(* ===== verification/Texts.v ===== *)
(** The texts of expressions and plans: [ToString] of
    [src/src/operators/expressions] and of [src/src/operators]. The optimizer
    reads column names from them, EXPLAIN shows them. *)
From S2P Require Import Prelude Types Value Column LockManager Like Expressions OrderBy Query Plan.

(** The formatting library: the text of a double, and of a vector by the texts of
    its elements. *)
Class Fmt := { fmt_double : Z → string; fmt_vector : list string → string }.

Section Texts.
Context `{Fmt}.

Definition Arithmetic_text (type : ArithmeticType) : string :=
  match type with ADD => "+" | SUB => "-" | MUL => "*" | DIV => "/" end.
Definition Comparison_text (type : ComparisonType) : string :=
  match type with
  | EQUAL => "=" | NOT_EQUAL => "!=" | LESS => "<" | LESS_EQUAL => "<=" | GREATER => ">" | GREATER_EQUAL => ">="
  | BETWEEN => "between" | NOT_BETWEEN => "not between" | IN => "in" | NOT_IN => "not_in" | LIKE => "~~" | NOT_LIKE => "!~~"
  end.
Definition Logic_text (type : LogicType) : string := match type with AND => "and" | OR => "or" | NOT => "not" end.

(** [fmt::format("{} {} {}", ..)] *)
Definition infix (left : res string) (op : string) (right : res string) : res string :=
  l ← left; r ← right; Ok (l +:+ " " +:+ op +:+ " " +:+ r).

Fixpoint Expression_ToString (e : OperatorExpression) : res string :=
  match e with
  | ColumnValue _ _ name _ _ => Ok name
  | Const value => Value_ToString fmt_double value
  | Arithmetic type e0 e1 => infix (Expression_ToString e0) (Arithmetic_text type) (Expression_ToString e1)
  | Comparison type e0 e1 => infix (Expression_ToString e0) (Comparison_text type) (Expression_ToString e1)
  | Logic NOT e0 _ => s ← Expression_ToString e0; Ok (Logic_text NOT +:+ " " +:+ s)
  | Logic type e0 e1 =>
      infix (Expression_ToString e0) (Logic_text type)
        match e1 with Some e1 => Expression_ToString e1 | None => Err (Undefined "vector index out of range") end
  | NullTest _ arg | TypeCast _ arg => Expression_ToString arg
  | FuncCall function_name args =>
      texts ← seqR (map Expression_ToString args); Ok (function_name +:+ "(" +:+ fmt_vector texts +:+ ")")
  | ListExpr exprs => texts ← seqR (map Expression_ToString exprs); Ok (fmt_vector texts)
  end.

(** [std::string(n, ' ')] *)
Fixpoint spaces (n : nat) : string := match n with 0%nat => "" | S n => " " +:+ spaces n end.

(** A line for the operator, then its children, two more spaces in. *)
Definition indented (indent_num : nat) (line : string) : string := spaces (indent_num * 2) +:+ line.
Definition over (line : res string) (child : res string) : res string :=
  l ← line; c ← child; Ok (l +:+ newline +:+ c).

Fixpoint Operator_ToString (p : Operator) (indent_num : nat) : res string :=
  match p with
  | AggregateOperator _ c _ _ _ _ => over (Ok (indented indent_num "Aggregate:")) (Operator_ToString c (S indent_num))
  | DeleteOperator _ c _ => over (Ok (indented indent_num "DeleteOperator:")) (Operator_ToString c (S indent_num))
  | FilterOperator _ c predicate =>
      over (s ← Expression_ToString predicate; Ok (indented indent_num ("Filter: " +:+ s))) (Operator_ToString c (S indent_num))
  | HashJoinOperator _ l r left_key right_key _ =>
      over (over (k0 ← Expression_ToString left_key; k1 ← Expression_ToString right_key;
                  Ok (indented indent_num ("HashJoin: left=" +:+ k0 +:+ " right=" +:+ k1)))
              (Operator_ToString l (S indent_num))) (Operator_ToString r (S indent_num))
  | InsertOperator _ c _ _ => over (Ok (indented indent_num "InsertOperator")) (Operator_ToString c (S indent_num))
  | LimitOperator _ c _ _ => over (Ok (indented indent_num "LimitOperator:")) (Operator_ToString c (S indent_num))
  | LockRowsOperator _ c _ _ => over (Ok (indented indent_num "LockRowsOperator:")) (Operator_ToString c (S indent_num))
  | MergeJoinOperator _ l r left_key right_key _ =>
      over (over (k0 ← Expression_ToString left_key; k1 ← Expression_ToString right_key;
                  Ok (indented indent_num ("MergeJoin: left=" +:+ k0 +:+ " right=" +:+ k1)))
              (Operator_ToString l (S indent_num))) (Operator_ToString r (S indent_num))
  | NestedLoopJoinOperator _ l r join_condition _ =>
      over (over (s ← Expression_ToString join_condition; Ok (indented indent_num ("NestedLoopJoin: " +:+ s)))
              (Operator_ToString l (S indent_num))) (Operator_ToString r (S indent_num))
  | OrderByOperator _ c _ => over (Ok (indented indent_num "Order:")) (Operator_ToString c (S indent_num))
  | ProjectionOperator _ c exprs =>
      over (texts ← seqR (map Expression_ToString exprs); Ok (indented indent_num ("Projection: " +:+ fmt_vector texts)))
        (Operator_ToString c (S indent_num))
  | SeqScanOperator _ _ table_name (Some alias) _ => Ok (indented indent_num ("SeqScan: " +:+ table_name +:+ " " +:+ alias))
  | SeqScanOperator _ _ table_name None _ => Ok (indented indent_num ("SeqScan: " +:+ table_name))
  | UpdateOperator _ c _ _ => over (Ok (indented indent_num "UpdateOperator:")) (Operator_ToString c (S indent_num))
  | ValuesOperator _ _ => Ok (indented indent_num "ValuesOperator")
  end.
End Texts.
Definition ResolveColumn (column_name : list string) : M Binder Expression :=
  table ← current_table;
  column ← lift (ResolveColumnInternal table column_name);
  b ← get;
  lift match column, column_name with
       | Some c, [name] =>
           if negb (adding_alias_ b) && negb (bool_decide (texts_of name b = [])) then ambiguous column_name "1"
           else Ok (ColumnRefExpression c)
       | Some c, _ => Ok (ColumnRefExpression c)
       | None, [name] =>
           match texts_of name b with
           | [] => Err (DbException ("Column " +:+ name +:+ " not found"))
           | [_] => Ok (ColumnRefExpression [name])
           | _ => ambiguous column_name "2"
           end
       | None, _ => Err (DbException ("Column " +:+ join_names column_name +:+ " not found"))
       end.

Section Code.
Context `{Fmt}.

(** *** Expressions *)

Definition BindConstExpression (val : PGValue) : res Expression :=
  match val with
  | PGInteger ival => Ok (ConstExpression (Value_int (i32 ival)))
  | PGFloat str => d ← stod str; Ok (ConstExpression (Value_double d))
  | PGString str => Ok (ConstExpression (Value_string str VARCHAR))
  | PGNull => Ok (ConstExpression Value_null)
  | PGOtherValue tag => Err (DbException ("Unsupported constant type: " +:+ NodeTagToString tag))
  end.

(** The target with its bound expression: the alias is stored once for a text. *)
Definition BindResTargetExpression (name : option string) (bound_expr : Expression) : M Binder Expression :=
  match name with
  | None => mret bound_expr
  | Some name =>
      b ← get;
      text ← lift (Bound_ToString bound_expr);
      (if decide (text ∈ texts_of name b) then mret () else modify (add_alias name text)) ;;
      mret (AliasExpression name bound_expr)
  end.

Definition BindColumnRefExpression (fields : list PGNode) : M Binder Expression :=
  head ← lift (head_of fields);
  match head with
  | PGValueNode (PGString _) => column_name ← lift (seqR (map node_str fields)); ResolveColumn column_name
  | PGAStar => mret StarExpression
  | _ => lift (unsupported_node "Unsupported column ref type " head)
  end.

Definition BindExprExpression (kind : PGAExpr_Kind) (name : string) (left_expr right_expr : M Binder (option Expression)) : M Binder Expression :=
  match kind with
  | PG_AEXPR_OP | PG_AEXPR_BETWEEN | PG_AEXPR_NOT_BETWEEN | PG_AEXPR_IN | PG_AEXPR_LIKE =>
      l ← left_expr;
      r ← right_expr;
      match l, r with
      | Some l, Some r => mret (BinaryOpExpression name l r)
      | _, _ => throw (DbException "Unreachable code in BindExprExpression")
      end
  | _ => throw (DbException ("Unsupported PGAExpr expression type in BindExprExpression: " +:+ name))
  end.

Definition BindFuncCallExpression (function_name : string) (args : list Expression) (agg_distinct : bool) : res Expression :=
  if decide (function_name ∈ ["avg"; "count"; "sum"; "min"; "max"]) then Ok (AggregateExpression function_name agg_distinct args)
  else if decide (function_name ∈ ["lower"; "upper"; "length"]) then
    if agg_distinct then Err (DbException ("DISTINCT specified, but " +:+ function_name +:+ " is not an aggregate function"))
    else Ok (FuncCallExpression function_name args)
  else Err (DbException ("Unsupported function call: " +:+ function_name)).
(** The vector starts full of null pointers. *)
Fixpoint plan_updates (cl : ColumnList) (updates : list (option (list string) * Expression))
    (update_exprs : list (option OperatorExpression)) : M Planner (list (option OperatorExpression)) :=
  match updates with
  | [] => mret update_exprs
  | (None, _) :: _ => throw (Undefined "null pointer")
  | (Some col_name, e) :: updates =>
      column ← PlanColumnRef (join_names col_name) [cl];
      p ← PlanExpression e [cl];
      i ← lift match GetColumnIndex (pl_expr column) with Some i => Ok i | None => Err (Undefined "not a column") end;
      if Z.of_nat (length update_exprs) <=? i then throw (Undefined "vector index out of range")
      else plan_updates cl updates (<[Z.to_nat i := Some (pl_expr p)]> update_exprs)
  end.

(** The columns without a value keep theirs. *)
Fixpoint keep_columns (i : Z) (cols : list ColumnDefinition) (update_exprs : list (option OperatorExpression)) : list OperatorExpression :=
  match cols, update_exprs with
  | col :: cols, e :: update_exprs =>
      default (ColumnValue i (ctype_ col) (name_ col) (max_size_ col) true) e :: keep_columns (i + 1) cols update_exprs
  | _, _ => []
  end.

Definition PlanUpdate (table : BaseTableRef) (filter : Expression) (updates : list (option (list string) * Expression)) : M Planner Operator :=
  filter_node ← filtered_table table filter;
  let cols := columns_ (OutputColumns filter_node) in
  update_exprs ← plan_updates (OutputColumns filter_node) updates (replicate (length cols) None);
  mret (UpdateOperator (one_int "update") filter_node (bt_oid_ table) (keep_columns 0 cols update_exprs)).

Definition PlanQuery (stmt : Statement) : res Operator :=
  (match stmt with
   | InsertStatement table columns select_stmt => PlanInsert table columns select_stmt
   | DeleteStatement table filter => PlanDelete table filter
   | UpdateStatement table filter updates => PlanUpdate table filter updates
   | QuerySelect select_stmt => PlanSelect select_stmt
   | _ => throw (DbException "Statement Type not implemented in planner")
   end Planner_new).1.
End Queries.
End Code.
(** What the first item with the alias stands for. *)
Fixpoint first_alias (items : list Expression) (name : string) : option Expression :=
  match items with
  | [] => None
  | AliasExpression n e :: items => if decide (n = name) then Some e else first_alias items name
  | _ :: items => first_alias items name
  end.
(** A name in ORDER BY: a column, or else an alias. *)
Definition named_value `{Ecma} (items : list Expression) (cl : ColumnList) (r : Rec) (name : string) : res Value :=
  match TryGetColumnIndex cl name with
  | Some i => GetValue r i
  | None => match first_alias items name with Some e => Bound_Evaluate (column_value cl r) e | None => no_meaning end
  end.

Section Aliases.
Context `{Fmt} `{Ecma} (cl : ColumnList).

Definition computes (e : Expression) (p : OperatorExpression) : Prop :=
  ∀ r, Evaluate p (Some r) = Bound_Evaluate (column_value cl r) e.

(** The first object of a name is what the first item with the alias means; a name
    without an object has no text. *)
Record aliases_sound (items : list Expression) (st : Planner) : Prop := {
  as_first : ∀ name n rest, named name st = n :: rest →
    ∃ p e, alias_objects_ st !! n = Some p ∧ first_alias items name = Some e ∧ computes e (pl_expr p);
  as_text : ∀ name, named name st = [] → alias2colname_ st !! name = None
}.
---
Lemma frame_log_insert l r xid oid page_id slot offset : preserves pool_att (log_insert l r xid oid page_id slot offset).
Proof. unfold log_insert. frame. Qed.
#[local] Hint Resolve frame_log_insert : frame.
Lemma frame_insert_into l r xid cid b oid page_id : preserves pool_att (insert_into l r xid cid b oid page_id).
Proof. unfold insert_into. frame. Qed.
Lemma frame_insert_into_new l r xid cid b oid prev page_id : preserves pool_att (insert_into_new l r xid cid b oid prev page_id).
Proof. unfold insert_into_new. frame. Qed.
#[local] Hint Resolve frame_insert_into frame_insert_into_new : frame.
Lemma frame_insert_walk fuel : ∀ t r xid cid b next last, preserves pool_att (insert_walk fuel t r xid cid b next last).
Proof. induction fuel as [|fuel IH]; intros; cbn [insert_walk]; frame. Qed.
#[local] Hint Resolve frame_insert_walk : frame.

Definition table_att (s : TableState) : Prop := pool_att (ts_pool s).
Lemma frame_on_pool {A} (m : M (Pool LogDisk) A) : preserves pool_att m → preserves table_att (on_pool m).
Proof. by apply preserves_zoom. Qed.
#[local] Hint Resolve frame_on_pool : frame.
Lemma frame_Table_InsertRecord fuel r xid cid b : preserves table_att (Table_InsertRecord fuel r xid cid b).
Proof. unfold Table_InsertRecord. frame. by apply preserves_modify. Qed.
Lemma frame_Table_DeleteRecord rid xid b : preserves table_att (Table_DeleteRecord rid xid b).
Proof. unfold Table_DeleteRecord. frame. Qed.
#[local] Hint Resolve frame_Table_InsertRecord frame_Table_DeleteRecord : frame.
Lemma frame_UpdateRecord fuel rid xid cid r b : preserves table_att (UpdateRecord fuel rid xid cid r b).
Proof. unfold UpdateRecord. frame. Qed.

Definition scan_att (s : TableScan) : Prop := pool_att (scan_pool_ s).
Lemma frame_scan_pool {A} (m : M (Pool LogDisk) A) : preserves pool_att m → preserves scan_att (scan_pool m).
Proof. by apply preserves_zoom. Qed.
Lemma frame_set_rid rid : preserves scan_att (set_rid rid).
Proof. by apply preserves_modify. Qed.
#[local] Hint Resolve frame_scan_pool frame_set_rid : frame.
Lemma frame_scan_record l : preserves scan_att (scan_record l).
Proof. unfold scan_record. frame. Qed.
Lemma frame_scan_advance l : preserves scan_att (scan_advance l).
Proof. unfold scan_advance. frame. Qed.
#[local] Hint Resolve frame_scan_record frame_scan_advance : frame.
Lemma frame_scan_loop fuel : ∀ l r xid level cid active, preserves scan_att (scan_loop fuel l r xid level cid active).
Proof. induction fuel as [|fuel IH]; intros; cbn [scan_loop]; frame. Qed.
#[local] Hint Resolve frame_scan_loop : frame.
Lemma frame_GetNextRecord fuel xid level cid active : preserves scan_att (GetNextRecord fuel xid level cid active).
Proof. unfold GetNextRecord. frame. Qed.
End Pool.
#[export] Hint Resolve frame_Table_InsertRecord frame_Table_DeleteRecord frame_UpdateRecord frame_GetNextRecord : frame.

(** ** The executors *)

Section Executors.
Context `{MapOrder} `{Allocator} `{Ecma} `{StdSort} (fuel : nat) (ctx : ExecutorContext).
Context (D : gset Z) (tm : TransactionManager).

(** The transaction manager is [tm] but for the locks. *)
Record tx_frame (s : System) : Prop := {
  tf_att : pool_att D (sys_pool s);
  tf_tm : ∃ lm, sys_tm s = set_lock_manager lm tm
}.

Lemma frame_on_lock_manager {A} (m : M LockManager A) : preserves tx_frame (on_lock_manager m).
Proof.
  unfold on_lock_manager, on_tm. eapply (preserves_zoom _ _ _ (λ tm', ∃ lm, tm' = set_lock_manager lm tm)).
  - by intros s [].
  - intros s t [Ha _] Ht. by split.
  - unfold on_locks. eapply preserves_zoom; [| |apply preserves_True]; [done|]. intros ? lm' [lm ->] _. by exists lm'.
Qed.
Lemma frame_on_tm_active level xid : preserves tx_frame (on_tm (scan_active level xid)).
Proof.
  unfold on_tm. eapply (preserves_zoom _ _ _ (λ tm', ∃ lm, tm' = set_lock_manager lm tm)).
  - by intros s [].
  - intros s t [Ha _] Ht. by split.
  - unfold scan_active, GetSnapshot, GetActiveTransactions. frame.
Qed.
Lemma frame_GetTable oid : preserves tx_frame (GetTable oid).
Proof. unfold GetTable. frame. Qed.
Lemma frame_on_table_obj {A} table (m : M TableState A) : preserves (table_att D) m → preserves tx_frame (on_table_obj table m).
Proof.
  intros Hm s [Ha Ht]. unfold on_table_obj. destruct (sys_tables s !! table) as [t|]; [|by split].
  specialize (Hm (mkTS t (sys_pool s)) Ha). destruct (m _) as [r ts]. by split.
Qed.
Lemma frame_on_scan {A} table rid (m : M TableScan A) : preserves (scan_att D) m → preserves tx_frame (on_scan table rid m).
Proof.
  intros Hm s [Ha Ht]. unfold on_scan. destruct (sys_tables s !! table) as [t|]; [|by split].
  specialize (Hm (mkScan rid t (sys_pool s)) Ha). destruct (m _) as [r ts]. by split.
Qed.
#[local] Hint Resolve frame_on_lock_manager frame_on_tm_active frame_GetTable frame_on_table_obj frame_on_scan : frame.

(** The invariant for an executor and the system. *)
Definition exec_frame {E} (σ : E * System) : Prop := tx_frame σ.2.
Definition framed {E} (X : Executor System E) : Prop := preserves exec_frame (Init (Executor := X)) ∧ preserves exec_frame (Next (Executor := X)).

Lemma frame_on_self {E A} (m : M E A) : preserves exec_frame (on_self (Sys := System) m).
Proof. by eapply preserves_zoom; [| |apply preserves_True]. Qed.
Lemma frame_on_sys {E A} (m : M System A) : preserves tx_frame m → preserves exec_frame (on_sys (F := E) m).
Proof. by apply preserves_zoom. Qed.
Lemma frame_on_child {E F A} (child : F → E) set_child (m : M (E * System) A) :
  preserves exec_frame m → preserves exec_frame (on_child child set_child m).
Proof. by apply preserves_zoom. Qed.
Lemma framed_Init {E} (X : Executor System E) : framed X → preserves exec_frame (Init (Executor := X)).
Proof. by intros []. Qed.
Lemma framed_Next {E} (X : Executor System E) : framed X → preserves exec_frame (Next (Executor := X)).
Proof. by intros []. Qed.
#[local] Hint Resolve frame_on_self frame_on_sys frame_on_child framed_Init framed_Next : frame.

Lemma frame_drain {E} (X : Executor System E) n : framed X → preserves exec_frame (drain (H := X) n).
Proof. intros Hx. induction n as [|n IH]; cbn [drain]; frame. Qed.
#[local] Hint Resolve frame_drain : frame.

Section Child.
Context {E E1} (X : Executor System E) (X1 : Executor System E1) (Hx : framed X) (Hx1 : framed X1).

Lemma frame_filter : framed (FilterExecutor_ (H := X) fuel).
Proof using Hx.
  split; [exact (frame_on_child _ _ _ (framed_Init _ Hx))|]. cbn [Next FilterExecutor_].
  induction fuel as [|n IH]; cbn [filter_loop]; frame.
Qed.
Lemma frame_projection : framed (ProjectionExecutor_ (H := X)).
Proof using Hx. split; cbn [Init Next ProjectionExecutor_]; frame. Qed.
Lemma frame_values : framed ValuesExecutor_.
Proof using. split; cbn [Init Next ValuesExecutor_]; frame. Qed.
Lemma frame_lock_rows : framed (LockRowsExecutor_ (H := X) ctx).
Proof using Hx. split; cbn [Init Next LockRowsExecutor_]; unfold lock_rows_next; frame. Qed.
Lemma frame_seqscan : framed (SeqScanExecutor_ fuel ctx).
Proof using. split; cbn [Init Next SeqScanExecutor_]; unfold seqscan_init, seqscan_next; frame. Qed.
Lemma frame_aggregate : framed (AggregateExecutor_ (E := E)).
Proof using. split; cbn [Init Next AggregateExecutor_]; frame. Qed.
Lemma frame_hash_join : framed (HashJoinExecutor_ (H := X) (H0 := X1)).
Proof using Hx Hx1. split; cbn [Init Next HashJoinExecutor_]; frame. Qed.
---
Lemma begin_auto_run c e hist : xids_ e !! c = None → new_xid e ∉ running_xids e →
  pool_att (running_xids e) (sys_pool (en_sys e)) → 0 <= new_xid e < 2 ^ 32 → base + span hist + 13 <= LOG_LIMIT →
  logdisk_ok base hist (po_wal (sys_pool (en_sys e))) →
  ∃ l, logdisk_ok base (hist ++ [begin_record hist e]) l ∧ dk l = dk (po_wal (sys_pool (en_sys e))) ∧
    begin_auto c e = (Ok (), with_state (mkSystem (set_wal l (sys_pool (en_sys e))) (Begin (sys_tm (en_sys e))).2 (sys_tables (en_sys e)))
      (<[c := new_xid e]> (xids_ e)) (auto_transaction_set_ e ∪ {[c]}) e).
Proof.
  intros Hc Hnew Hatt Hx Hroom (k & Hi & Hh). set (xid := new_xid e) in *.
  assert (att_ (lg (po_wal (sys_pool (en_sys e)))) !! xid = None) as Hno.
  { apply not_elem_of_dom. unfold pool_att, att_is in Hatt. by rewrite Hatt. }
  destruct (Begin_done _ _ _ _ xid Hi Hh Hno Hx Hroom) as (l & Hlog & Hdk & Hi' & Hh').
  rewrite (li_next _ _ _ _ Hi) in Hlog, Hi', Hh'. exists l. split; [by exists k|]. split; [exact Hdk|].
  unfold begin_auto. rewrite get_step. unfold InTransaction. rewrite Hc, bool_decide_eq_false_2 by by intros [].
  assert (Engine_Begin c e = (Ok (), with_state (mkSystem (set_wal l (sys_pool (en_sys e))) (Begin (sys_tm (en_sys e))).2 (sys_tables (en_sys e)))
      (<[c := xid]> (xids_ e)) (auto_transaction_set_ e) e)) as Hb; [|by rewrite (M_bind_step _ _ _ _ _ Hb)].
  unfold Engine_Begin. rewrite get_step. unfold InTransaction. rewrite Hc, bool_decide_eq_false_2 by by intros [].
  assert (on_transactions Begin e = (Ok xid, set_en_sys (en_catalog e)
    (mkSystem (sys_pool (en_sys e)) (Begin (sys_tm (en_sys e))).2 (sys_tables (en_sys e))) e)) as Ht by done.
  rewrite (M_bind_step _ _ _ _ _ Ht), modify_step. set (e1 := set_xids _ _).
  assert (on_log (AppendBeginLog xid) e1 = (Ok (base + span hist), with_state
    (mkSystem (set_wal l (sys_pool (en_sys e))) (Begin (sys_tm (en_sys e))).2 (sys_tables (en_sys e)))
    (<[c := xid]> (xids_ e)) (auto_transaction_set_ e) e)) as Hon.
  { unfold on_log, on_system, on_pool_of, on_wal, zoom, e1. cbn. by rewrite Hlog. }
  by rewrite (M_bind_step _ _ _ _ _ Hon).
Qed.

> **PROBLEM TO SOLVE**: Read through the data and copy every line where "exists" shows up.

> **YOUR SOLUTION**:
  - unfold on_locks. eapply preserves_zoom; [| |apply preserves_True]; [done|]. intros ? lm' [lm ->] _. by exists lm'.
  rewrite (li_next _ _ _ _ Hi) in Hlog, Hi', Hh'. exists l. split; [by exists k|]. split; [exact Hdk|].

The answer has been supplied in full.